À la place, Qonto a noué un partenariat avec October, plateforme de prêts aux entreprises européennes, qui a permis à ses clients de contracter des PGE (prêts garantis par l’Etat) durant la crise. Depuis juin dernier, ils ont également la possibilité de réaliser des crédits. Une centaine ont déjà été octroyés. « Le montant est de 30 000 euros maximum sur 24 mois » , annonce Alexandre Prot, co-fondateur et CEO de la startup. Pour bénéficier d’un prêt, les sociétés doivent être clientes chez Qonto depuis au moins un an et réaliser au moins 100 000 euros de flux sur un an.

« Un scoring est calculé par October à partir de son historique chez nous, les entreprises n’ont pas à présenter de business plan, ni de justificatif particulier. C’est October qui propose ou refuse un prêt pour un taux compris entre 6 et 9% »  , détaille le CEO. Si la première année d’expérience est un succès, ces critères pourraient être un assouplis et le montant et la durée des prêts augmentés. 

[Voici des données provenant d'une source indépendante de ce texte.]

(** The index a direction adds at every step. *)
Definition delta (cols : Z) (dir : direction) : Z :=
  match dir with
  | DLeft => -1
  | DUp => - cols
  | DRight => 1
  | DDown => cols
  end.

(** The [n] indices reached from [idx] by stepping [d] at a time, nearest
    first. *)
Fixpoint walkFrom (d idx : Z) (n : nat) : list Z :=
  match n with
  | O => []
  | S n' => (idx + d) :: walkFrom d (idx + d) n'
  end.

(** Left and right keep the row, up and down keep the column. *)
Definition sameLine (cols : Z) (dir : direction) (idx j : Z) : Prop :=
  match dir with
  | DLeft => rowOf cols j = rowOf cols idx /\ j < idx
  | DRight => rowOf cols j = rowOf cols idx /\ idx < j
  | DUp => colOf cols j = colOf cols idx /\ j < idx
  | DDown => colOf cols j = colOf cols idx /\ idx < j
  end.

(** How many steps a walk from [idx] can still take before it leaves the
    board. *)
Definition stepsLeft (rows cols : Z) (dir : direction) (idx : Z) : nat :=
  match dir with
  | DLeft | DUp => Z.to_nat idx
  | DRight | DDown => Z.to_nat (rows * cols - 1 - idx)
  end.

(** [run] is what a walk from [idx] may yield: its tiles sit on the
    consecutive indices from [idx], nearest first, all in the line of [idx]
    and inside the board, and every one is visible and of type [ty]. *)
Definition walkedFrom (rows cols : Z) (typeOf : GameTile -> Z)
    (a : GameArena) (dir : direction) (ty idx : Z) (run : list GameTile)
    : Prop :=
  map (fun j => item j (elemTiles a))
      (walkFrom (delta cols dir) idx (length run)) = map Some run /\
  Forall (fun t => isInMatch typeOf a t ty = true) run /\
  Forall (fun j => sameLine cols dir idx j /\ 0 <= j < rows * cols)
         (walkFrom (delta cols dir) idx (length run)).

(** [acc[dir]] of the object [#obtainDirectionalMatchInfo] builds. *)
Definition onDirection (m : DirectionalMatchInfo) (dir : direction)
    : list GameTile :=
  match dir with
  | DLeft => onLeft m
  | DUp => onUp m
  | DRight => onRight m
  | DDown => onDown m
  end.

(** The grid positions of a sequence of tiles. *)
Definition positions (a : GameArena) (l : list GameTile) : list Z :=
  map (fun t => indexOf t (elemTiles a)) l.

Fixpoint ascending (l : list Z) : bool :=
  match l with
  | [] => true
  | i :: l' =>
      match l' with
      | [] => true
      | j :: _ => (i <? j) && ascending l'
      end
  end.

Cibler les PME de plus de 200 salariés 

En un an et demi, la société, qui n’a pas encore fêté ses 5 ans, a presque doublé ses effectifs pour passer de 250 à 450 personnes et devrait dépasser la barre des 500 d’ici la fin de l’année. « Une centaine de recrutements sont encore en cours et un gros plan de recrutements est également prévu pour l’année prochaine » , souligne Alexandre Prot. La startup grandit vite donc, en France mais aussi à l’étranger puisqu’elle a ouvert des antennes à Milan, Berlin et Barcelone.

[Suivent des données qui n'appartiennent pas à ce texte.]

(** X24.  The time series of a loaded frame is in chronological order: of
    two rows of [get_time_series_data], the first is the bucket of an
    earlier month than the second. *)
Theorem time_series_chronological (rows : list csv_row)
    (x y : string * Q) (r1 r2 : record) :
  (forall row, In row rows -> timestamp_month (csv_order_date row)) ->
  precedes x y (get_time_series_data (load_data rows)) ->
  In r1 (load_data rows) -> year_month r1 = fst x ->
  In r2 (load_data rows) -> year_month r2 = fst y ->
  (month_index (order_date r1) < month_index (order_date r2))%Z.
Proof.
  intros Hvalid Hp Hr1 E1 Hr2 E2.
  assert (Hlt : key_lt (fst x) (fst y)).
  { exact (StronglySorted_precedes row_key_lt _ x y
             (groupby_sum_ascending year_month sales (load_data rows)) Hp). }
  unfold load_data in Hr1, Hr2. apply in_map_iff in Hr1, Hr2.
  destruct Hr1 as [c1 [<- Hc1]]. destruct Hr2 as [c2 [<- Hc2]].
  simpl in *. rewrite <- E1, <- E2 in Hlt.
  now apply (period_M_compare _ _ (Hvalid c1 Hc1) (Hvalid c2 Hc2)).
Qed.

Lemma time_series_chronological_witness :
  (forall row, In row winter_rows -> timestamp_month (csv_order_date row))
  /\ precedes ("2023-12"%string, 70) ("2024-01"%string, 30)
       (get_time_series_data winter)
  /\ (month_index (order_date (load_row winter_december))
      < month_index (order_date (load_row winter_january)))%Z.
Proof.
  assert (Hvalid : forall row, In row winter_rows ->
                     timestamp_month (csv_order_date row)).
  { intros row [<- | [<- | []]]; unfold timestamp_month; simpl; lia. }
  assert (Hp : precedes ("2023-12"%string, 70) ("2024-01"%string, 30)
                 (get_time_series_data (load_data winter_rows)))
    by (exists [], [], []; reflexivity).
  split; [exact Hvalid|]. split; [exact Hp|].
  refine (time_series_chronological winter_rows _ _
            (load_row winter_december) (load_row winter_january)
            Hvalid Hp _ _ _ _).
  - right. left. reflexivity.
  - reflexivity.
  - left. reflexivity.
  - reflexivity.
Defined.

(** ** The top products of the dashboard *)

Lemma StronglySorted_app_cross {A : Type} (R : A -> A -> Prop)
    (l1 l2 : list A) (x y : A) :
  StronglySorted R (l1 ++ l2) -> In x l1 -> In y l2 -> R x y.
Proof.
  induction l1 as [|a l1 IH]; intros Hs Hx Hy; [destruct Hx|].
  simpl in Hs. inversion Hs as [|? ? Hs' Hall]; subst.
  destruct Hx as [-> | Hx].
  - rewrite Forall_forall in Hall. apply Hall, in_or_app. now right.
  - now apply IH.
Qed.

Lemma StronglySorted_app_l {A : Type} (R : A -> A -> Prop) (l1 l2 : list A) :
  StronglySorted R (l1 ++ l2) -> StronglySorted R l1.
Proof.
  induction l1 as [|a l1 IH]; intros Hs; [constructor|].
  simpl in Hs. inversion Hs as [|? ? Hs' Hall]; subst.
  constructor; [now apply IH|].
  apply Forall_app in Hall. tauto.
Qed.

Section NLargest.
Context {S : SortKind} {L : SortLaws} {K : Type}.

(** [nlargest n t] is a leading part of the sorted table. *)
Lemma nlargest_split (n : nat) (t : list (K * Q)) :
  sort_values_desc t = (nlargest n t ++ skipn n (sort_values_desc t))%list.
Proof. unfold nlargest. symmetry. apply firstn_skipn. Qed.

Lemma nlargest_sorted (n : nat) (t : list (K * Q)) :
  StronglySorted sales_ge (nlargest n t).
Proof.
  apply StronglySorted_app_l with (l2 := skipn n (sort_values_desc t)).
  rewrite <- nlargest_split. apply sort_values_desc_sorted.
Qed.

Lemma nlargest_In (n : nat) (t : list (K * Q)) (x : K * Q) :
  In x (nlargest n t) -> In x t.
Proof.
  intros Hx. apply (Permutation_in _ (sort_values_desc_Permutation t)).
  rewrite (nlargest_split n t). apply in_or_app. now left.
Qed.

Lemma nlargest_dominates (n : nat) (t : list (K * Q)) (x y : K * Q) :
  In x (nlargest n t) -> In y t -> ~ In y (nlargest n t) -> snd y <= snd x.
Proof.
  intros Hx Hy Hny.
  apply (Permutation_in _ (Permutation_sym (sort_values_desc_Permutation t)))
    in Hy.
  rewrite (nlargest_split n t) in Hy. apply in_app_or in Hy.
  destruct Hy as [Hy | Hy]; [contradiction|].
  refine (StronglySorted_app_cross sales_ge _ _ x y _ Hx Hy).
  rewrite <- nlargest_split. apply sort_values_desc_sorted.
Qed.

Lemma nlargest_length (n : nat) (t : list (K * Q)) :
  List.length (nlargest n t) = Nat.min n (List.length t).
Proof.
  unfold nlargest. rewrite length_firstn.
  now rewrite (Permutation_length (sort_values_desc_Permutation t)).
Qed.
End NLargest.

(** X25.  The table of the top products holds ten products, or all of them
    when the subset has fewer; each row is a product with the sum of its
    sales; the rows stand by revenue from the largest down; and no product
    that is left out has a larger revenue than one that is listed. *)
Theorem top_products_are_the_largest {S : SortKind} {L : SortLaws}
    (df : DataFrame) :
  let by_product := groupby_sum product_name sales df in
  let top := top_products df in
  List.length top = Nat.min 10 (nunique (map product_name df))
  /\ (forall row, In row top -> In row by_product)
  /\ StronglySorted sales_ge top
  /\ (forall x y, In x top -> In y by_product -> ~ In y top ->
        snd y <= snd x).
Proof.
  cbv zeta. unfold top_products.
  split; [|split; [|split]].
  - rewrite nlargest_length, groupby_sum_length. reflexivity.
  - intros row. apply nlargest_In.
  - apply nlargest_sorted.
  - intros x y. apply nlargest_dominates.
Qed.

(** The witness of X25: the backward sort on the scenario, which has three
    products. *)
Lemma top_products_are_the_largest_witness :
  SortLaws (S := backward_sort)
  /\ List.length (top_products (S := backward_sort) sample) = 3%nat
  /\ StronglySorted sales_ge (top_products (S := backward_sort) sample).
Proof.
  split; [exact backward_sort_laws|].
  destruct (top_products_are_the_largest (L := backward_sort_laws) sample)
    as (Hlen & _ & Hsorted & _).
  split; [exact Hlen | exact Hsorted].
Defined.

(** X26.  In a loaded frame two records fall into the same year-month
    bucket exactly when their order dates have the same year and the same
    month. *)
Theorem same_bucket_iff_same_month (rows : list csv_row) (r1 r2 : record) :
  (forall row, In row rows -> timestamp_month (csv_order_date row)) ->
  In r1 (load_data rows) -> In r2 (load_data rows) ->
  (year_month r1 = year_month r2 <-> year r1 = year r2 /\ month r1 = month r2).
Proof.
  intros Hvalid Hr1 Hr2.
  unfold load_data in Hr1, Hr2. apply in_map_iff in Hr1, Hr2.
  destruct Hr1 as [c1 [<- Hc1]]. destruct Hr2 as [c2 [<- Hc2]]. simpl.
  assert (H1 := Hvalid c1 Hc1). assert (H2 := Hvalid c2 Hc2).
  rewrite (proj2 (period_M_compare _ _ H1 H2)).
  destruct H1 as [Hy1 Hm1], H2 as [Hy2 Hm2]. unfold month_index. lia.
Qed.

La croissance est visible aussi du côté des clients : la startup en comptabilise aujourd’hui 200 000 contre 150 000 avant l’été. Et pour 2023, elle en vise 500 000. Clients qui sont à la fois des indépendants, des freelances, des ETI et des PME qui comptent plus de 200 collaborateurs et collaboratrices. « Au début, nos clients étaient principalement des indépendants, des freelances et des petites structures de moins de 10 salariés. Nous comptons maintenant des entreprises de 250 salariés qui font face à d’autres problématiques, il fallait trouver de nouvelles solutions pour eux » , développe Alexandre Prot. Conséquence directe, l’entreprise a développ » de nouveaux produits : la certification des papiers via une simple photo ou un scan, le transfert de justificatif par mail, une révision de l’interface pour les managers et la mise en place d’une carte flash qui permet d’octroyer une carte virtuelle à un salarié pour un achat ponctuel ou pour une durée plus longue.